TASK DESCRIPTION: Entries follow. Give back exactly the lines starting at the one containing "(** A stream that is opened" and ending at the one containing "(** A PRIORITY", and no other lines.

TASK MATERIAL:
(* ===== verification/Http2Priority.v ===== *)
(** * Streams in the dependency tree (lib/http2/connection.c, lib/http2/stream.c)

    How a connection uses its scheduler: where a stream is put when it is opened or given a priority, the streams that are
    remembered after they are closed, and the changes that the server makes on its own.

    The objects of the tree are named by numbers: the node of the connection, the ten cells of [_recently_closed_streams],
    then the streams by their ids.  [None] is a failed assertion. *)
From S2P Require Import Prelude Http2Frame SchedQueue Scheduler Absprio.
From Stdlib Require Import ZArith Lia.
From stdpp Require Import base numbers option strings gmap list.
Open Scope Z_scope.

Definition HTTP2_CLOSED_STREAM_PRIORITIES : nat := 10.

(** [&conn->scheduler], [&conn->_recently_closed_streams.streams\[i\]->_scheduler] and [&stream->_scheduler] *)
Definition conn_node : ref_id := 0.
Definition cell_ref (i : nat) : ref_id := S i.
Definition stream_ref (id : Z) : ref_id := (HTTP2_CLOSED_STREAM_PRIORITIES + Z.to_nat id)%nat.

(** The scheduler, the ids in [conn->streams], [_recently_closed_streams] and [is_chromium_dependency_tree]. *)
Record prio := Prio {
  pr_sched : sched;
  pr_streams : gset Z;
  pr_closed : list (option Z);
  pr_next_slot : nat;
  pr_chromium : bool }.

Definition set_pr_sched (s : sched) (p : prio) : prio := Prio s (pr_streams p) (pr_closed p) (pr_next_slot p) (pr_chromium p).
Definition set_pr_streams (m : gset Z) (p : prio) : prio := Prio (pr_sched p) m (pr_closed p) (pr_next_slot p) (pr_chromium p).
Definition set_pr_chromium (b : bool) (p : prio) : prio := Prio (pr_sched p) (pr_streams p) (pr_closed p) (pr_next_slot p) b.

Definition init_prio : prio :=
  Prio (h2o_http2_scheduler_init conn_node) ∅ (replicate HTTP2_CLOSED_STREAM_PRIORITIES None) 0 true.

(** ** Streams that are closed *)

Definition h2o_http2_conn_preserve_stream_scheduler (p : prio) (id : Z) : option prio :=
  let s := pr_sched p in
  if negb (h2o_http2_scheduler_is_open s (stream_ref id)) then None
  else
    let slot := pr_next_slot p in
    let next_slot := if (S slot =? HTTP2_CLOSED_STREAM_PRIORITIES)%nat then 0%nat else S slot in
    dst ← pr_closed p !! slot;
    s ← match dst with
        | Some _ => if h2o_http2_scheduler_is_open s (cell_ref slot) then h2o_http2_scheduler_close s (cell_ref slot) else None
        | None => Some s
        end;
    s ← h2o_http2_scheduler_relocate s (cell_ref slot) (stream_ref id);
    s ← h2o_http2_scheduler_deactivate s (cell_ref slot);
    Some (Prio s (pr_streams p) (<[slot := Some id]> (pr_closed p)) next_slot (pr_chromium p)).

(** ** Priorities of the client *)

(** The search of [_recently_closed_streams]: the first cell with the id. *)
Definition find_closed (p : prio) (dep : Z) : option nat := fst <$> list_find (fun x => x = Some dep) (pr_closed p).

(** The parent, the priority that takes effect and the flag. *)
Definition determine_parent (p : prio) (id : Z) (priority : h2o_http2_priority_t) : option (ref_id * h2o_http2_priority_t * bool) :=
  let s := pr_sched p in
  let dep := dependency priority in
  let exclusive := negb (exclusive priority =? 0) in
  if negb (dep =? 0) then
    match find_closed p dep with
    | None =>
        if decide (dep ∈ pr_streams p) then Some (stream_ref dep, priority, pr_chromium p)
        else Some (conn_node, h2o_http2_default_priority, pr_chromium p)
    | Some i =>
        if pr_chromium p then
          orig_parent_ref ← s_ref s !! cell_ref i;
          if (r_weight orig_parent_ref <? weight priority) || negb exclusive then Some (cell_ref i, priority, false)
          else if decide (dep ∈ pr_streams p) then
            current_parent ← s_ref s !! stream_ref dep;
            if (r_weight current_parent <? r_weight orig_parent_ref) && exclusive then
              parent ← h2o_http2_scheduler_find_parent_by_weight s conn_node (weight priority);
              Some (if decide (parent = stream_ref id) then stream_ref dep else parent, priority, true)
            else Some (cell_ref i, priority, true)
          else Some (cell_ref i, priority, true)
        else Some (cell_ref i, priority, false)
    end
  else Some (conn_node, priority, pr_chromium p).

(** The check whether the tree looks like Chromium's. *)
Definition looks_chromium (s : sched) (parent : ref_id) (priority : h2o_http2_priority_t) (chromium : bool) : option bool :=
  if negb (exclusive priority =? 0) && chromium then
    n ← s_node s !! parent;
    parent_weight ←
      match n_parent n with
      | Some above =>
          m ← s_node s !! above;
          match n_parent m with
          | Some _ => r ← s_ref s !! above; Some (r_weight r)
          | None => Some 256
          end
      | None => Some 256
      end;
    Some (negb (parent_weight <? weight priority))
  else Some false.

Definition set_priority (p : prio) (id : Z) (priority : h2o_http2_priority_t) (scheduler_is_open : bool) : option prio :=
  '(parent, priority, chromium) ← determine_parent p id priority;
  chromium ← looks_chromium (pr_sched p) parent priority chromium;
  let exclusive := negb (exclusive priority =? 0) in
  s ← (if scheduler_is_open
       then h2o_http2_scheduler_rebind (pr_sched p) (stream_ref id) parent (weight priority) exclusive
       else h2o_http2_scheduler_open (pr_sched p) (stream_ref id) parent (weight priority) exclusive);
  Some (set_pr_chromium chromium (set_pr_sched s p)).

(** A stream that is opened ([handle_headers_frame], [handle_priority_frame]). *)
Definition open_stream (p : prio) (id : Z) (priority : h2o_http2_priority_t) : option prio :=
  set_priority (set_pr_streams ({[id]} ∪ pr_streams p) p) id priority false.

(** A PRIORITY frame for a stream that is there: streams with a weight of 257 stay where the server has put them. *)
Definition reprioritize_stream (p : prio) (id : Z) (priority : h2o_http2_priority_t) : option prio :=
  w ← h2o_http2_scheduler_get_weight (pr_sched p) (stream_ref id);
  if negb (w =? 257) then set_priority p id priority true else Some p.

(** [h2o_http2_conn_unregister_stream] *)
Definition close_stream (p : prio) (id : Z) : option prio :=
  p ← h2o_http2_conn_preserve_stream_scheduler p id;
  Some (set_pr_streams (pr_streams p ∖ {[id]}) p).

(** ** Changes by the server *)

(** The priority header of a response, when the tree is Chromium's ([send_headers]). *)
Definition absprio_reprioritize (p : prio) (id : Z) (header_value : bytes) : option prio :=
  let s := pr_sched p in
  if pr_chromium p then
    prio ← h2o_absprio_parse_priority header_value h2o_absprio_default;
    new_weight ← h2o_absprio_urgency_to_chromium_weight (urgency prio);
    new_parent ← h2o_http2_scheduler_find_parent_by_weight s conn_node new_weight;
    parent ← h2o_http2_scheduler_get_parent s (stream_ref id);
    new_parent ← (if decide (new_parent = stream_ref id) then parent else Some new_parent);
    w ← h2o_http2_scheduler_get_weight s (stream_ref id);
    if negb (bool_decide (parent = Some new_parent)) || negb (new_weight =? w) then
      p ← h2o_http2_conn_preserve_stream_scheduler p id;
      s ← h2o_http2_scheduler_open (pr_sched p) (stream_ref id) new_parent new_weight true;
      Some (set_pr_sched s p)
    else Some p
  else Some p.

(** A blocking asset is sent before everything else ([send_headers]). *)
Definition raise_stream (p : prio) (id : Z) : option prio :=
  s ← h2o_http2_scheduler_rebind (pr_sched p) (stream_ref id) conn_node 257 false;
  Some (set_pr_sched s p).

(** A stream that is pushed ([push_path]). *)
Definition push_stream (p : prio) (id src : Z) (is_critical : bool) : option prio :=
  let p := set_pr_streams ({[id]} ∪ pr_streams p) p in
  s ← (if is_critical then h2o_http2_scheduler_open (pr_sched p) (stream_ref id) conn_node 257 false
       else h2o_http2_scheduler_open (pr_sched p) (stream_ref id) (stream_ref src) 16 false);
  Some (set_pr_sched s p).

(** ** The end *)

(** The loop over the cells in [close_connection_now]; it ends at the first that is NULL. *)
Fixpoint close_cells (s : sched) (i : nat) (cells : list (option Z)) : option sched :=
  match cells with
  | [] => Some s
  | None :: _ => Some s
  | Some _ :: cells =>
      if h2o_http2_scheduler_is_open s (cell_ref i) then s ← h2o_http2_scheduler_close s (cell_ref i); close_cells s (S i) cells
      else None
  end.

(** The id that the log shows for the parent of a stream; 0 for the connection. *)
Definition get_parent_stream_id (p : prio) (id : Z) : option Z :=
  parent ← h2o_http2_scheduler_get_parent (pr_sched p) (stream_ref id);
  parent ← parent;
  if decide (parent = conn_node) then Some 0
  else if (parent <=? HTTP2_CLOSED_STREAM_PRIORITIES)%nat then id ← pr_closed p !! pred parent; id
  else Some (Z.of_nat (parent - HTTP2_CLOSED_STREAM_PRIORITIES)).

ANSWER AREA:
(** A stream that is opened ([handle_headers_frame], [handle_priority_frame]). *)
Definition open_stream (p : prio) (id : Z) (priority : h2o_http2_priority_t) : option prio :=
  set_priority (set_pr_streams ({[id]} ∪ pr_streams p) p) id priority false.

(** A PRIORITY frame for a stream that is there: streams with a weight of 257 stay where the server has put them. *)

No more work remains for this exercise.